Thanks for any help in advance.


----------



## FTA Michael (Jul 21, 2002)

It sounds like you're doing a lot of things right, and once you've locked in one satellite, it gets a lot easier to lock in any other satellite that you want.

In general, the trouble in getting the first satellite is when your dish isn't pointing where you think that it's pointing. That is, after you calculate the right azimuth and elevation for the satellite that you want, you set your dish to that position, and then you typically have to move the dish a little to get the signal just right. That doesn't mean that the elevation or azimuth was wrong; it means that the elevation markings on your dish mount or your compass are a little off.

So when you've got a good lock, it makes repointing a lot easier. Compute the azimuth and elevation for the satellite you have and the satellite that you want. Do the math to see that the difference is, say, 6.4 degrees east and 1.2 degrees higher. Adjust the dish by that amount, and you'll be very close to a perfect signal.

Finally, of course the DSS birds have stronger signals; that's why you can use smaller dishes to receive them. But do they have Fashion TV and Retro Jams?


----------



## jumpin jack flash (Aug 14, 2008)

Thanks Michael. One other question...is Retro Jams and the Fashion channel FTA channels? Do I use the circular port on the Invacom LNBF to find DSS channels/birds, then switch to linear and blind scan the bird for FTA channels? I hear there are FTA channels on DSS sats.
Thanks for the help.


----------



## FTA Michael (Jul 21, 2002)

Yes, Retro Jams and Fashion TV are FTA channels. And yes, you can use the circular-polarity port to pick us NASA and Angel One and lots of information about how to use a Dish remote, but there isn't much legitimate FTA content available on the DSS sats. Especially considering you're currently manually repointing every time you change satellites.


----------



## PTown (Aug 18, 2007)

Keep in mind for FTA sats you'll have to skew the lnb potentially.


----------



## jumpin jack flash (Aug 14, 2008)

PTown said:


> Keep in mind for FTA sats you'll have to skew the lnb potentially.

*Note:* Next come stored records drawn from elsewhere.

Lemma scheduler_exact_witness :
  Select 0 FlowInteractive (key 3) cs = Ok (key 1) /\
  exists b, first_of b (eligible FlowInteractive cs).
Proof.
  split; [vm_compute; reflexivity|].
  apply (scheduler_exact 0 FlowInteractive (key 3) cs args_ok). vm_compute. discriminate.
Defined.

Lemma scheduler_stable_witness :
  Select 0 FlowInteractive (key 1) (rev cs) = Ok (key 1).
Proof.
  apply (scheduler_stable 0 FlowInteractive (key 3) cs (rev cs) (key 1) args_ok).
  - apply Permutation_rev.
  - vm_compute. reflexivity.
Defined.
End SchedulerExample.
Lemma served_ok close_err n now gone s : served close_err n now gone s -> n < 2 ^ 64 ->
  2 <= n /\ hub_ok n (sy_hub s) /\ (hb_closed (sy_hub s) = false -> covered_system now gone s).
Proof.
  induction 1 as [c h now Hnew|n now now' gone s op _ IH Hck]; intros Hn.
  - apply NewHub_ok in Hnew as (Hh & He & _ & _ & Ht & Hi & Hl). split; [lia|]. split; [done|]. intros _.
    split; cbn [sy_hub sy_attachments]; rewrite ?Ht, ?Hi; try done.
    + intros id r Hr. by rewrite He, lookup_empty in Hr.
    + intros a p t t' g Ha. by apply elem_of_nil in Ha.
  - destruct IH as (H2 & Hh & Hcv); [lia|]. split; [lia|].
    pose proof (hub_step_ok close_err n s op Hh H2 Hn) as Hs. split.
    { destruct (hub_step close_err s op) as [[s' ?] ?]. by destruct Hs. }
    intros Hc. destruct (hb_closed (sy_hub s)) eqn:Hc0; [by rewrite closed_stays in Hc|]. specialize (Hcv eq_refl).
    destruct op as [at_ rd q b|at_ rd q b|i|at_ i|]; cbn [clock_step] in Hck.
    + destruct Hck as (? & ? & ? & ->). cbn [discarded_by hub_step]. rewrite app_nil_r.
      pose proof (create_covered close_err now gone s at_ rd q b Hcv) as G. destruct (create _ _ _ _ _ _) as [[[h ?] ?] r]. by apply G.
    + destruct Hck as (? & ? & ? & ->). cbn [discarded_by hub_step]. rewrite app_nil_r.
      pose proof (attach_covered close_err now gone s at_ rd q b Hcv) as G. destruct (attach _ _ _ _ _ _) as [[[h ?] ?] r]. by apply G.
    + subst now'. cbn [discarded_by hub_step]. rewrite app_nil_r. destruct Hcv as [V1 V2 V3 V4]. split; try done.
      cbn. intros a p t t' g Ha Hadm. apply list_elem_of_lookup in Ha as [j Hj]. rewrite list_lookup_alter in Hj.
      destruct (decide (i = j)) as [->|]; [|by eapply V4; [eapply list_elem_of_lookup_2|]].
      destruct (sy_attachments s !! j); [|done]. injection Hj as <-. done.
    + destruct Hck as (? & ? & ? & ->). by apply (detach_covered close_err now).
    + cbn [hub_step] in Hc. unfold Close in Hc. by rewrite Hc0 in Hc.
Qed.
Lemma admission_agreement_witness : exists att env2 c',
  admitted.2 = Ok att /\
  Create hmac NewClientControl (session 10) ErrClosed random accepts (Ok env2) = (c', Ok tt) /\
  cc_ticket c' = t1 /\ cc_next c' = at_next att.
Proof.
  destruct (admission_agreement sha hmac no_err NewClientControl (session 10) (session 10) ErrClosed ErrClosed random accepts accepts
    h0 (at_sec 1) (at_sec 1) [Some t1] eq_refl) as [H _].
  - unfold client_typed, is_u64. cbn. unfold firstContinuityMessageID. split_and!; try done; lia.
  - repeat constructor.
  - repeat constructor.
  - done.
  - destruct (Create_request hmac NewClientControl (session 10) ErrClosed random) as [c1 [r|e]] eqn:Er;
      [|exfalso; apply (f_equal (fun x => is_ok x.2)) in Er; vm_compute in Er; discriminate Er].
    destruct (H c1 r eq_refl) as (env & He & HA).
    assert (Henv : env1 = Ok env) by (unfold env1, request; rewrite Er; exact He).
    destruct admitted as [[[h' rd'] gone] [att|e]] eqn:Ea;
      [|exfalso; apply (f_equal (fun x => is_ok x.2)) in Ea; vm_compute in Ea; discriminate Ea].
    assert (Ht : at_ticket att = t1).
    { apply (f_equal (fun x => match x.2 with Ok a => at_ticket a | Err _ => [] end)) in Ea. cbn in Ea. rewrite <- Ea. vm_compute. reflexivity. }
    unfold admitted in Ea. rewrite Henv in Ea. destruct (HA h' rd' gone att Ea) as (env2 & c' & _ & Hc & _ & _ & H3 & H4 & _).
    exists att, env2, c'. split; [reflexivity|]. split; [exact Hc|]. split; [congruence|exact H4].
Defined.

Lemma admission_bound_witness : exists att principal,
  admitted.2 = Ok att /\ PrincipalFromCredentialID sha (bytes_of "alice") = Ok principal /\ at_constellation att = k /\
  exists r, hb_records h1 !! k = Some r /\ hr_principal r = principal.
Proof.
  destruct admitted as [[[h' rd'] gone] [att|e]] eqn:Ea;
    [|exfalso; apply (f_equal (fun x => is_ok x.2)) in Ea; vm_compute in Ea; discriminate Ea].
  destruct (admission_bound sha hmac no_err h0 (at_sec 1) (at_sec 1) [Some t1] (session 10) ErrClosed env1 accepts h' rd' gone att Ea)
    as (p0 & q & Hp & _ & _ & _ & Hr & _).
  assert (Hk : at_constellation att = k).
  { apply (f_equal (fun x => match x.2 with Ok a => at_constellation a | Err _ => [] end)) in Ea. cbn in Ea. rewrite <- Ea. vm_compute. reflexivity. }
  rewrite Hk in Hr. unfold h1. rewrite Ea. exists att, p0. exact (conj eq_refl (conj Hp (conj Hk Hr))).
Defined.

Definition flow (b : byte) : list byte := replicate 16 b.
Definition c0 : ControlChannel := mkChannel k 4 ∅ false None 5.
Definition nack (h o : Z) : option error := if o =? 9 then Some (Sentinel ErrReplayOffset) else None.
Definition ack (f : byte) (offset : Z) : ContinuityFrame := mkFrame ContinuityFlowAck 7 k (flow f) 0 offset [].
Definition channel_ops : list channel_op :=
  [ChRegister (flow x01) (Some 1); ChRegister (flow x02) (Some 2); ChRegister (flow x03) (Some 3);
   ChSendAck (flow x01) 4; ChUnregister (flow x02); ChReceive false (Ok (ack x01 9)); ChReceive false (Err (External 3))].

Yep. Thats always my last move to see if the signal improves.


----------



## jumpin jack flash (Aug 14, 2008)

FTA Michael said:


> It sounds like you're doing a lot of things right, and once you've locked in one satellite, it gets a lot easier to lock in any other satellite that you want.
> 
> In general, the trouble in getting the first satellite is when your dish isn't pointing where you think that it's pointing. That is, after you calculate the right azimuth and elevation for the satellite that you want, you set your dish to that position, and then you typically have to move the dish a little to get the signal just right. That doesn't mean that the elevation or azimuth was wrong; it means that the elevation markings on your dish mount or your compass are a little off.
> 
> ...


So if I am only going to the next bird to the east, or west from where I am pointed, I am only move the dishes AZ. very little. (1/8 inch or so) Same as elevation?
Another question...Do I need to get a list of "Strong TPs" so I can know when Im locked on? If I just select the next satellite in the Coolsat 6K menu, the default (#1) TP does'nt always show a signal. I would have to scroll through all of them to find a signal, but if theres none now I have to "guess" which way to tweak the dish, and that is really a pain, and time consuming. It would be good to have a strong TP plugged in when Im moving the dish!
Thanks for all the help you guys. I really appreciate it.


----------



## FTA Michael (Jul 21, 2002)

First answer, do the computations! If it really is the next satellite over, you won't need to move the dish very much, but the point is to know exactly how far to move.

The strong transponder question is a good one. The first rule of thumb is to look for a transponder with current programming on it. The alternative is to ask somebody (such as us) what transponder to use when trying to find Blank. Except that you need to fill in the blank.


----------



## Davenlr (Sep 16, 2006)

You said you were doing it stationary to make it easy, but I found using a motor is easier...you tell the sat receiver to find the sat due south of you, motor moves to it...you then set your az and el to lock on that one sat, and the motor finds all the rest by itself.

check www.ftalist.com for current channels sorted by language or sat. It will help you to know what to set your receiver to, when searching for a live signal... So you will know if the first entry in your receiver database is actually still valid.


----------



## FTA Michael (Jul 21, 2002)

Davenlr said:


> You said you were doing it stationary to make it easy, but I found using a motor is easier


IMHO, when you're first getting started, a stationary dish is easier just because it eliminates one layer of possible difficulty. Once you've successfully pointed and repointed a dish to various satellites, then you'll have more confidence and some fresh "common sense" born of experience.

But I agree that it's much nicer and easier to set up a motorized dish after you get familiar with it. USALS is one of my best friends!


----------